I think I mentioned that I was reading The Palace of the Snow Queen. I like it a lot but it is not light reading, really. Do you have any recommendations for easy, fun, fast reading? I think my choices last summer (spy and pretty heavy mystery novels) were a little too dark. I didn't really make it through anything. I'm looking for something — novels, I think, or maybe even travel non-fiction — that is lighter and funnier and just . . . relaxing and fun to read?

***Forgot — here is the Summer Reading Booklist for kids we (you and I) made a few years ago. The link was broken in the original post — sorry about that!

490 comments

You might like Glaciers by Alexis Smith. It's slight, lovely, sweet.

Your The Palace of the Snow Queen link seems to go to a USPS tracking site..

Here are a couple suggestions.

The Night Circus by Erin Morgenstern
The Paris Wife by Paula McLain

Very light, but wonderful to read and re-re-re-re-re-read are the Swallows & Amazons stories by Arthur Ransome. (S&A is the title of the first in the series, too) Children in 1930's England messing about in boats and having adventures. Simple yet always entertaining ... when I can't sleep due to bad thoughts I reach for one of them to comfort me.

Or, grab a short story collection by P.G. Wodehouse. Always a treat, be it Jeeves & Wooster, Blandings, Mulliner, or school stories.

If you like village life type stories, some oldies but goodies are the works of Angela Thirkell or the huge series by Miss Read.

Or the lovely self-mocking novels starting with "Diary of a Provincial Lady" by E. M. Delafield - oh how dry and amusing they are, very stiff upper lip and such.

"Henrietta's War" is also a lovely read (don't worry, it's not about gore etc). Gosh, surprise surprise, it's 1940's England. :) No pattern here, no no no.

I recommend The Girls by Lori Larson. It's more bittersweet than light, but it is so good.

glittermom says: January 22, 2013 at 03:18 PM

Might want to to change the link for the book, it goes to UPS tracking

Do you ever read kid lit?
Catherine, Called Birdy by Karen Cushman is one of my favorites (my husband liked it, too).

I absolutely adored every page of The Guernsey Literary and Potato Peel Society by Mary Ann Shaffer and Annie Barrows (2008).

I keep seeing recommendations for The Night Circus.

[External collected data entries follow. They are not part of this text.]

Definition set_clock (t : Z) (w : world) : world :=
  {| replies := replies w; completions := completions w; clock := t;
     last_request_time := last_request_time w; trace := trace w |}.

Definition set_last_request_time (t : Z) (w : world) : world :=
  {| replies := replies w; completions := completions w; clock := clock w;
     last_request_time := t; trace := trace w |}.

(** ** Computations: state, exceptions, and waiting for a world that has
    stopped answering *)

Inductive outcome (A : Type) :=
| Returns (a : A)
| Raises (e : exn)
| Hangs.
Arguments Returns {A} a.
Arguments Raises {A} e.
Arguments Hangs {A}.

Definition M (S A : Type) : Type := S -> outcome A * S.

(** Code that talks to the network and the clock only, and code that also
    reads and writes artifacts. *)
Abbreviation Net := (M world).
Abbreviation Sys := (M system).

Definition ret {S A} (a : A) : M S A := fun w => (Returns a, w).

Definition bind {S A B} (m : M S A) (k : A -> M S B) : M S B :=
  fun w =>
    match m w with
    | (Returns a, w') => k a w'
    | (Raises e, w') => (Raises e, w')
    | (Hangs, w') => (Hangs, w')
    end.

Definition raise {S A} (e : exn) : M S A := fun w => (Raises e, w).

Definition hang {S A} : M S A := fun w => (Hangs, w).

(** [try: m  except <class> as e: handler e] *)
Definition try_except {S A} (m : M S A) (class : exn -> bool)
  (handler : exn -> M S A) : M S A :=
  fun w =>
    match m w with
    | (Raises e, w') => if class e then handler e w' else (Raises e, w')
    | r => r
    end.

(** Network code run where there are files as well. *)
Definition lift {A} (m : Net A) : Sys A :=
  fun s =>
    let '(r, w') := m (outside s) in
    (r, {| outside := w'; files := files s |}).

Declare Scope py_scope.
Delimit Scope py_scope with py.
Notation "x <- m ;; k" := (bind m (fun x => k))
  (at level 100, m at next level, right associativity) : py_scope.
Notation "m ;; k" := (bind m (fun _ => k))
  (at level 100, right associativity) : py_scope.
Local Open Scope py_scope.

(** An option read as a value or an exception. *)
Definition or_raise {S A} (e : exn) (o : option A) : M S A :=
  match o with Some a => ret a | None => raise e end.

(** A [while True] loop takes at least one reply per turn that goes on, so
    one turn more than there are replies left is enough. *)
Definition replies_left : Net nat :=
  fun w => (Returns (S (length (replies w))), w).

Definition print (msg : string) : Net unit :=
  fun w => (Returns tt, emit (Printed msg) w).

(** [time.time()] *)
Definition time_time : Net Z := fun w => (Returns (clock w), w).

(** [time.sleep(s)] *)
Definition time_sleep (s : Z) : Net unit :=
  fun w =>
    if s <? 0 then (Raises ValueError, w)
    else (Returns tt, emit (Slept s) (set_clock (clock w + s) w)).

(** [requests.get(url, params=params, ...)] *)
Definition requests_get (url : string) (params : list (string * string))
  : Net response :=
  fun w =>
    match replies w with
    | [] => (Hangs, emit (Requested url params) w)
    | Reply r :: rest =>
        (Returns r, emit (Requested url params) (set_replies rest w))
    | NetworkFails e :: rest =>
        (Raises e, emit (Requested url params) (set_replies rest w))
    end.

(** [client.chat.completions.create(...).choices[0].message.content],
    which is a text or [None]. *)
Definition chat_create (model prompt : string) : Net (option string) :=
  fun w =>
    match completions w with
    | [] => (Hangs, emit (Prompted model prompt) w)
    | Completion c :: rest =>
        (Returns (Some c),
         emit (Prompted model prompt) (set_completions rest w))
    | NoContent :: rest =>
        (Returns None, emit (Prompted model prompt) (set_completions rest w))
    | ChatFails msg :: rest =>
        (Raises (APIError msg),
         emit (Prompted model prompt) (set_completions rest w))
    end.

(** [content.strip()]; [None] has no such attribute. *)
Definition py_strip {S} (content : option string) : M S string :=
  match content with
  | Some s => ret (Py.strip s)
  | None => raise AttributeError
  end.

(** [str(e)] for what a chat call and the [strip] of its content raise. *)
Definition chat_error (e : exn) : string :=
  match e with
  | APIError msg => msg
  | AttributeError => "'NoneType' object has no attribute 'strip'"
  | _ => EmptyString
  end.

(** [open(here(name), 'r').read()] *)
Definition read_file (name : string) : Sys string :=
  fun s =>
    match files s !! name with
    | Some content => (Returns content, s)
    | None => (Raises FileNotFoundError, s)
    end.

(** [open(here(name), 'w').write(content)]: the file is replaced. *)
Definition write_file (name content : string) : Sys unit :=
  fun s =>
    (Returns tt,
     {| outside := emit (Wrote name) (outside s);
        files := <[name := content]> (files s) |}).

Section Builtins.
Context {lib : Library}.

(** [json.load(open(here(name)))] *)
Definition json_load (name : string) : Sys json :=
  content <- read_file name ;;
  or_raise JSONDecodeError (json_loads content).

(** [json.dump(v, open(here(name), 'w'), indent=indent)] *)
Definition json_dump (v : json) (name : string) (indent : nat) : Sys unit :=
  write_file name (json_dumps indent v).

(** [response.json()] *)
Definition response_json {S} (r : response) : M S json :=
  or_raise InvalidJSONError (json_loads (text r)).
End Builtins.

(** [headers.get(name)] on the case-insensitive headers of a response. *)
Fixpoint header (name : string) (hs : list (string * string)) : option string :=
  match hs with
  | [] => None
  | (k, v) :: hs' =>
      if String.eqb (Py.lower k) (Py.lower name) then Some v else header name hs'
  end.

(** [int(headers.get(name, dflt))] *)
Definition header_int {S} (name : string) (dflt : Z) (hs : list (string * string))
  : M S Z :=
  match header name hs with
  | Some v => or_raise ValueError (Py.int_of_str v)
  | None => ret dflt
  end.

(** [v.get(k, dflt)]: only a dict has [get]. *)
Definition py_get_default {S} (k : string) (dflt : json) (v : json) : M S json :=
  match v with
  | JObj d => ret (Dict.get_default k dflt d)
  | _ => raise AttributeError
  end.

(** [v.get(k)] *)
Definition py_get {S} (k : string) (v : json) : M S json := py_get_default k JNull v.

(** [len(v)] *)
Definition py_len {S} (v : json) : M S nat :=
  match v with
  | JArr l => ret (length l)
  | JObj d => ret (length d)
  | JStr s => ret (String.length s)
  | _ => raise TypeError
  end.

Fixpoint chars (s : string) : list json :=
  match s with
  | String c s' => JStr (String c EmptyString) :: chars s'
  | EmptyString => []
  end.

(** [iter(v)]: the items of a list, the keys of a dict, the characters of
    a string. *)
Definition py_iter {S} (v : json) : M S (list json) :=
  match v with
  | JArr l => ret l
  | JObj d => ret (map (fun kv => JStr (fst kv)) d)
  | JStr s => ret (chars s)
  | _ => raise TypeError
  end.

(** [str(v)] inside an f-string. Prompts and messages only pass through
    the model, so a list or a dict is shown the way [json.dumps] shows it. *)
Definition py_str {lib : Library} (v : json) : string :=
  match v with
  | JStr s => s
  | JNull => "None"
  | JBool true => "True"
  | JBool false => "False"
  | JNum z => Py.str_of_int z
  | v => json_dumps 0 v
  end.

Fixpoint strings_of (l : list json) : option (list string) :=
  match l with
  | [] => Some []
  | JStr s :: l' => (fun ss => s :: ss) <$> strings_of l'
  | _ :: _ => None
  end.

(** [sep.join(v)]: [v] has to be an iterable of strings. *)
Definition py_join {S} (sep : string) (v : json) : M S string :=
  items <- py_iter v ;;
  ss <- or_raise TypeError (strings_of items) ;;
  ret (Py.join sep ss).

(** ** coarse_search/crawl_github.py *)

Module CrawlGithub.
Section Code.
Context {lib : Library}.

Definition GITHUB_SEARCH_URL : string :=
  "https://api.github.com/search/repositories".

Definition check_rate_limit (hs : list (string * string)) : Net bool :=
  remaining <- header_int "X-RateLimit-Remaining" 1 hs ;;
  now <- time_time ;;
  reset_time <- header_int "X-RateLimit-Reset" (now + 60) hs ;;
  if remaining =? 0 then
    now' <- time_time ;;
    let wait_seconds := Z.max (reset_time - now') 0 in
    print ("Rate limit exceeded. Sleeping for "
           +:+ Py.str_of_int wait_seconds +:+ " seconds...") ;;
    time_sleep (wait_seconds + 5) ;;
    ret true
  else ret false.

Definition rate_limited (r : response) : bool :=
  (status_code r =? 403) && Py.contains "rate limit" (Py.lower (text r)).

(** The [while True] loop around one page request. [None] is the
    [return all_repos] inside the loop, [Some r] the response the loop
    is left with at [break]. *)
Fixpoint request_page (fuel : nat) (params : list (string * string))
  : Net (option response) :=
  match fuel with
  | O => hang
  | S fuel' =>
      r <- requests_get GITHUB_SEARCH_URL params ;;
      if rate_limited r then
        waited <- check_rate_limit (headers r) ;;
        if waited : bool then request_page fuel' params
        else ret (Some r)
      else if negb (status_code r =? 200) then
        print ("Error " +:+ Py.str_of_int (status_code r) +:+ ": "
               +:+ text r) ;;
        ret None
      else ret (Some r)
  end.

Definition search_params (keyword start_date end_date : string)
  (per_page page : Z) : list (string * string) :=
  [("q", keyword +:+ " created:" +:+ start_date +:+ ".." +:+ end_date);
   ("sort", "stars"); ("order", "desc");
   ("per_page", Py.str_of_int per_page); ("page", Py.str_of_int page)].

(** The [for page in range(1, max_pages + 1)] loop, [pages] turns from
    [page] on. *)
Fixpoint search_pages (pages : nat) (page : Z)
  (keyword start_date end_date : string) (per_page : Z)
  (all_repos : list json) : Net (list json) :=
  match pages with
  | O => ret all_repos
  | S pages' =>
      fuel <- replies_left ;;
      got <- request_page fuel
               (search_params keyword start_date end_date per_page page) ;;
      match got with
      | None => ret all_repos
      | Some r =>
          body <- response_json r ;;
          items <- py_get_default "items" (JArr []) body ;;
          if negb (truthy items) then ret all_repos
          else
            new <- py_iter items ;;
            n <- py_len items ;;
            print ("Fetched " +:+ Py.str_of_int (Z.of_nat n)
                   +:+ " repos on page " +:+ Py.str_of_int page
                   +:+ " (" +:+ start_date +:+ " to " +:+ end_date +:+ ")") ;;
            search_pages pages' (page + 1) keyword start_date end_date
              per_page (all_repos ++ new)
      end
  end.

Definition search_repositories_with_date_range
  (keyword github_token start_date end_date : string)
  (per_page : Z) (max_pages : nat) : Net (list json) :=
  search_pages max_pages 1 keyword start_date end_date per_page [].

(** The [while current < end_date] loop. *)
Fixpoint partition_loop (fuel : nat) (keyword github_token : string)
  (current end_date interval_days : Z) (all_results : list json)
  : Net (list json) :=
  match fuel with
  | O => hang
  | S fuel' =>
      if current <? end_date then
        let next_date :=
          Z.min (current + Date.timedelta_days interval_days) end_date in
        print ("Searching from " +:+ strftime current +:+ " to "
               +:+ strftime next_date) ;;
        repos <- search_repositories_with_date_range keyword github_token
                   (strftime current) (strftime next_date) 100 10 ;;
        partition_loop fuel' keyword github_token next_date end_date
          interval_days (all_results ++ repos)
      else
        print ("Total repositories fetched: "
               +:+ Py.str_of_int (Z.of_nat (length all_results))) ;;
        ret all_results
  end.

Definition partition_and_search (keyword github_token : string)
  (start_date end_date interval_days : Z) : Net (list json) :=
  fuel <- replies_left ;;
  partition_loop fuel keyword github_token start_date end_date
    interval_days [].

Definition save_repositories_to_file (repositories : list json)
  (filename : string) : Sys unit :=
  json_dump (JArr repositories) filename 2 ;;
  lift (print ("Saved " +:+ Py.str_of_int (Z.of_nat (length repositories))
               +:+ " repositories to " +:+ filename)).

Definition search_github (KEYWORD : string) : Sys unit :=
  let GITHUB_TOKEN := "ghp_xxx" in
  let OUTPUT_FILE := "github_repos_" +:+ KEYWORD +:+ ".json" in
  let START_DATE := Date.datetime 2025 1 1 in
  let END_DATE := Date.datetime 2025 4 15 in
  repos <- lift (partition_and_search KEYWORD GITHUB_TOKEN START_DATE
                   END_DATE 30) ;;
  save_repositories_to_file repos OUTPUT_FILE.

End Code.
End CrawlGithub.

(** ** coarse_search/crawl_huggingface.py *)

Module CrawlHuggingface.
Section Code.
Context {lib : Library}.

Definition HUGGINGFACE_DATASETS_URL : string :=
  "https://huggingface.co/api/datasets".

(** What follows the [for] loop when it ends or is left by [break]. *)
Definition report_failure (keyword : string) (max_retries : nat) : Net json :=
  print ("[FAIL] Could not fetch datasets for keyword '" +:+ keyword
         +:+ "' after " +:+ Py.str_of_int (Z.of_nat max_retries)
         +:+ " attempts.") ;;
  ret (JArr []).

I am adding it to my list post-haste.

For something completely easy to read and (for me) enjoyable is Debbie Macomber from Yakima. The Blossom Street Series (about a yarn shop and more) is fun as is the Cedar Cove series. They are a light easy read with fun characters. Susan Wiggs as well. I love Pacific Northwest authors as I am from North Vancouver. Our weather is the same as yours, sunny and foggy and dry. Rains coming though. That's okay, its what makes us so green and luscious! I have had 2 big walks in the forest the past 3 days. So green and lush the ferns and mosses are SO green! Enjoy your walk.

I realize this book suggestion doesn't fit your criteria, but I found it most interesting and very informative.

Lady Almina and the Real Downton Abby
by The Countess of Carnarvon

Oh, if you haven't read The Spellman Files, do! Her series on this family of P.I.'s is just hysterical. Lisa Lutz is the author. They're quick to read.

I loved Night Circus, too! Also, try Rules of Civilty by Amor Towles. I enjoyed it so much that I was truly heartbroken to find after finishing it that he hadn't written anything else.

Hi- The New York Regional Mormon Singles Halloween Dance by Elna Baker is hilarious. It came out a few years ago. http://www.amazon.com/Regional-Mormon-Singles-Halloween-Dance/dp/0525951350

Joy for Beginners by Erica Bauermeister. She also wrote The School for Essential Ingredients.
Awesome books. Each chapter is like a small story connected to the bigger picture!

Enchanted April by Elizabeth von Arnim.

Interestingly since becoming a mother this time last year my reading choices have also veered to the lighter, funnier and sweeter end of fiction. Or I turn to non-fiction. I think the world feels like such a much more huge and intense and wild place since my son was born that I have to search out friendlier reading material as a source of comfort, reassurance and strength. I have so little time to read that when I snatch an hour to sit down and read I want to spend that time either learning something useful about this amazing world, or in the company of wonderful people being kind and making me laugh.

You got me thinking about other authors I like. I read some pretty obscure vintage fiction and antique books as well. But . . . I love "Miss Read" anything from her written about a fictitious village called Fairacre among others. British, sweet and her use of the English language is amazing! More current Judi Hendricks, The Bakers Apprentice, Bread Alone, among others. Jennifer Chiaverini, Elm Creek Quilts. An awesome series of books.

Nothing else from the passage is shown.